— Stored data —
(** * Stock_Analysis: the scoring and prediction engine

    A shallow embedding of [src/stock_scorer.py] (class [StockScorer]),
    [src/predictor.py] (class [StockPredictor]), [src/sentiment_analyzer.py]
    and the selection logic of [src/stock_analyzer.py], and the properties
    of the engine's specification that are stated over them.

    Numbers.  The score combiner and the target-price calculator take
    Python floats and are evaluated in IEEE 754 binary64: a float is the
    rational it denotes, every operation returns the exact result rounded
    to the nearest binary64 number ([binary64]), and a decimal literal of
    the source ([0.35], [0.92], ...) is the binary64 number nearest to it
    ([literal]).  The module [Binary64] repeats both functions on the
    kernel's primitive floats, and the rounding model is checked against it
    on the concrete inputs used below.

    The scorers and predictors that work on pandas columns are idealised
    over exact rationals: their properties are about point tallies, tiers
    and ranges.  Values that live in a pandas column or come out of numpy
    arithmetic may be [nan] or an infinity, because numpy does not raise
    on a division by zero; they are modelled by the type [num].  Plain
    Python [float] division raises [ZeroDivisionError] instead, which is
    modelled in the [outcome] monad. *)

From Stdlib Require Import QArith Qround Qabs Qpower ZArith Lia Lqa Floats.
From stdpp Require Import gmap strings pretty list fin_maps.

Local Open Scope Q_scope.
Set Warnings "-inexact-float".

(** ** Decimal literals and comparisons *)

(** [pct n] is the two-decimal literal [n / 100]: [0.35] is [pct 35]. *)
Definition pct (n : Z) : Q := n # 100.

(** Python's [x < y] and [x > y] on finite numbers. *)
Definition Qltb (x y : Q) : bool := negb (Qle_bool y x).
Definition Qgtb (x y : Q) : bool := Qltb y x.
(** Python's [x >= y]. *)
Definition Qgeb (x y : Q) : bool := Qle_bool y x.

(** ** [round(x, 2)]

    Python rounds half to even on the exact value of its argument. *)
Definition round_half_even (x : Q) : Z :=
  let f := Qfloor x in
  match Qcompare (x - inject_Z f) (1 # 2) with
  | Lt => f
  | Gt => (f + 1)%Z
  | Eq => if Z.even f then f else (f + 1)%Z
  end.

Definition round2 (x : Q) : Q := Qred (round_half_even (x * 100) # 100).

(** ** Exceptions

    A Python call either returns a value or raises.  [try_except] is a
    [try: ... except Exception: ...] block whose handler ignores the
    exception object (the source only prints it). *)

Inductive exn := ZeroDivisionError | IndexError | LibraryError.
(** The properties of the page created for a seed row.  The title is
    written under the name of the title property of the database, and
    only when the row has a member of that name or a member [Name]: its
    text is the first truthy one of [row[titleName]], [row.Name] and
    ["Untitled"].  A member [Name] is not kept under its own name.
    Every other member keeps its name; a number is written as a
    [number], a string as [rich_text], anything else as it stands. *)
Theorem seed_properties_shape titleName ps r :
  NoDup (map fst ps) ->
  seed_properties titleName (VObj ps) = Ok r ->
  exists out titleVal s, r = VObj out /\
    seed_title titleName (VObj ps) = Ok titleVal /\
    lookup titleName out =
      (if bool_decide (is_Some (lookup titleName ps) \/
                       is_Some (lookup "Name" ps))
       then Some (VObj [("title", VArr [text_item (VStr s)])])
       else None) /\
    (is_Some (lookup titleName ps) \/ is_Some (lookup "Name" ps) ->
     to_string titleVal = Ok s) /\
    (titleName <> "Name" -> lookup "Name" out = None) /\
    (forall k, k <> titleName -> k <> "Name" ->
       lookup k out = seed_value <$> lookup k ps).
Proof.
  intros Hnd. unfold seed_properties.
  destruct (seed_title titleName (VObj ps)) as [titleVal| |] eqn:Htitle;
    cbn [bind entries ret]; [|done|done].
  destruct (mapM (seed_entry titleName titleVal) ps) as [pairs| |] eqn:Hpairs;
    cbn [bind ret]; [|done|done].
  intros [= <-]. unfold from_entries.
  set (out := fold_left _ pairs []).
  assert (forall k, lookup k out = lookup k (rev pairs)) as Hout.
  { intros k. unfold out. rewrite lookup_fold_define.
    by destruct (lookup k (rev pairs)). }
  destruct (mapM_In _ _ _ Hpairs) as [Hfrom Hto].
  assert (exists s, (is_Some (lookup titleName ps) \/
                     is_Some (lookup "Name" ps) ->
                     to_string titleVal = Ok s) /\
            forall v', In (titleName, v') pairs ->
              v' = VObj [("title", VArr [text_item (VStr s)])]) as (s & Hs & Hval).
  { destruct (to_string titleVal) as [s| |] eqn:Hts.
    - exists s. split; [done|]. intros v' Hin.
      destruct (Hfrom _ Hin) as ([k v] & _ & Hf).
      apply seed_entry_key in Hf
        as [(_ & _ & s' & Hs' & ->)|(-> & Hne & _)]; [congruence|done].
    - exists "". split.
      + intros [[v Hv]|[v Hv]]; apply lookup_In in Hv;
          destruct (Hto _ Hv) as ([k' v'] & _ & Hf);
          apply seed_entry_key in Hf
            as [(_ & _ & s' & Hs' & _)|(_ & H1 & H2 & _)]; congruence.
      + intros v' Hin. destruct (Hfrom _ Hin) as ([k v] & _ & Hf).
        apply seed_entry_key in Hf
          as [(_ & _ & s' & Hs' & ->)|(-> & Hne & _)]; [congruence|done].
    - exists "". split.
      + intros [[v Hv]|[v Hv]]; apply lookup_In in Hv;
          destruct (Hto _ Hv) as ([k' v'] & _ & Hf);
          apply seed_entry_key in Hf
            as [(_ & _ & s' & Hs' & _)|(_ & H1 & H2 & _)]; congruence.
      + intros v' Hin. destruct (Hfrom _ Hin) as ([k v] & _ & Hf).
        apply seed_entry_key in Hf
          as [(_ & _ & s' & Hs' & ->)|(-> & Hne & _)]; [congruence|done]. }
  exists out, titleVal, s. split; [done|]. split; [done|].
  split; [|split; [exact Hs|split]].
  - rewrite Hout. case_bool_decide as Hhas.
    + destruct (lookup titleName (rev pairs)) as [v'|] eqn:Hl.
      * apply lookup_In, in_rev in Hl. by rewrite (Hval v' Hl).
      * exfalso. rewrite lookup_None_In in Hl.
        destruct Hhas as [[v Hv]|[v Hv]]; apply lookup_In in Hv;
          destruct (Hto _ Hv) as ([k' v'] & Hin & Hf);
          apply seed_entry_key in Hf
            as [(-> & _)|(_ & H1 & H2 & _)]; try congruence;
          by apply (Hl v'), in_rev; rewrite rev_involutive.
    + destruct (lookup titleName (rev pairs)) as [v'|] eqn:Hl; [|done].
      exfalso. apply Hhas. apply lookup_In, in_rev in Hl.
      destruct (Hfrom _ Hl) as ([k v] & Hin & Hf).
      apply (In_lookup _ _ _ Hnd) in Hin.
      apply seed_entry_key in Hf as [(_ & [->| ->] & _)|(-> & Hne & _)];
        [left|right|done]; by rewrite Hin.
  - intros Hne. rewrite Hout.
    destruct (lookup "Name" (rev pairs)) as [v'|] eqn:Hl; [|done].
    exfalso. apply lookup_In, in_rev in Hl.
    destruct (Hfrom _ Hl) as ([k v] & _ & Hf).
    apply seed_entry_key in Hf as [(Hk & _)|(-> & _ & Hk & _)]; congruence.
  - intros k Hk1 Hk2. rewrite Hout.
    destruct (lookup k ps) as [v|] eqn:Hv; cbn [fmap option_fmap option_map].
    + apply lookup_In in Hv. destruct (Hto _ Hv) as ([k' v'] & Hin & Hf).
      apply seed_entry_key in Hf as [(_ & [?|?] & _)|(-> & _ & _ & ->)];
        [congruence|congruence|].
      destruct (lookup k (rev pairs)) as [w|] eqn:Hl.
      * apply lookup_In, in_rev in Hl.
        destruct (Hfrom _ Hl) as ([k0 v0] & Hin0 & Hf0).
        apply seed_entry_key in Hf0 as [(? & _)|(-> & _ & _ & ->)];
          [congruence|].
        apply (In_lookup _ _ _ Hnd) in Hin0, Hv. congruence.
      * exfalso. rewrite lookup_None_In in Hl.
        by apply (Hl (seed_value v)), in_rev; rewrite rev_involutive.
    + destruct (lookup k (rev pairs)) as [w|] eqn:Hl; [|done].
      exfalso. apply lookup_In, in_rev in Hl.
      destruct (Hfrom _ Hl) as ([k0 v0] & Hin0 & Hf0).
      apply seed_entry_key in Hf0 as [(? & _)|(-> & _ & _ & ->)];
        [congruence|].
      apply (In_lookup _ _ _ Hnd) in Hin0. congruence.
Qed.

— REQUIRED WORK —
With the first line of the records as the start and the line holding "Python [float] division" as the end, please copy exactly those lines and no others.

— RESPONSE AREA —
(** * Stock_Analysis: the scoring and prediction engine

    A shallow embedding of [src/stock_scorer.py] (class [StockScorer]),
    [src/predictor.py] (class [StockPredictor]), [src/sentiment_analyzer.py]
    and the selection logic of [src/stock_analyzer.py], and the properties
    of the engine's specification that are stated over them.

    Numbers.  The score combiner and the target-price calculator take
    Python floats and are evaluated in IEEE 754 binary64: a float is the
    rational it denotes, every operation returns the exact result rounded
    to the nearest binary64 number ([binary64]), and a decimal literal of
    the source ([0.35], [0.92], ...) is the binary64 number nearest to it
    ([literal]).  The module [Binary64] repeats both functions on the
    kernel's primitive floats, and the rounding model is checked against it
    on the concrete inputs used below.

    The scorers and predictors that work on pandas columns are idealised
    over exact rationals: their properties are about point tallies, tiers
    and ranges.  Values that live in a pandas column or come out of numpy
    arithmetic may be [nan] or an infinity, because numpy does not raise
    on a division by zero; they are modelled by the type [num].  Plain
    Python [float] division raises [ZeroDivisionError] instead, which is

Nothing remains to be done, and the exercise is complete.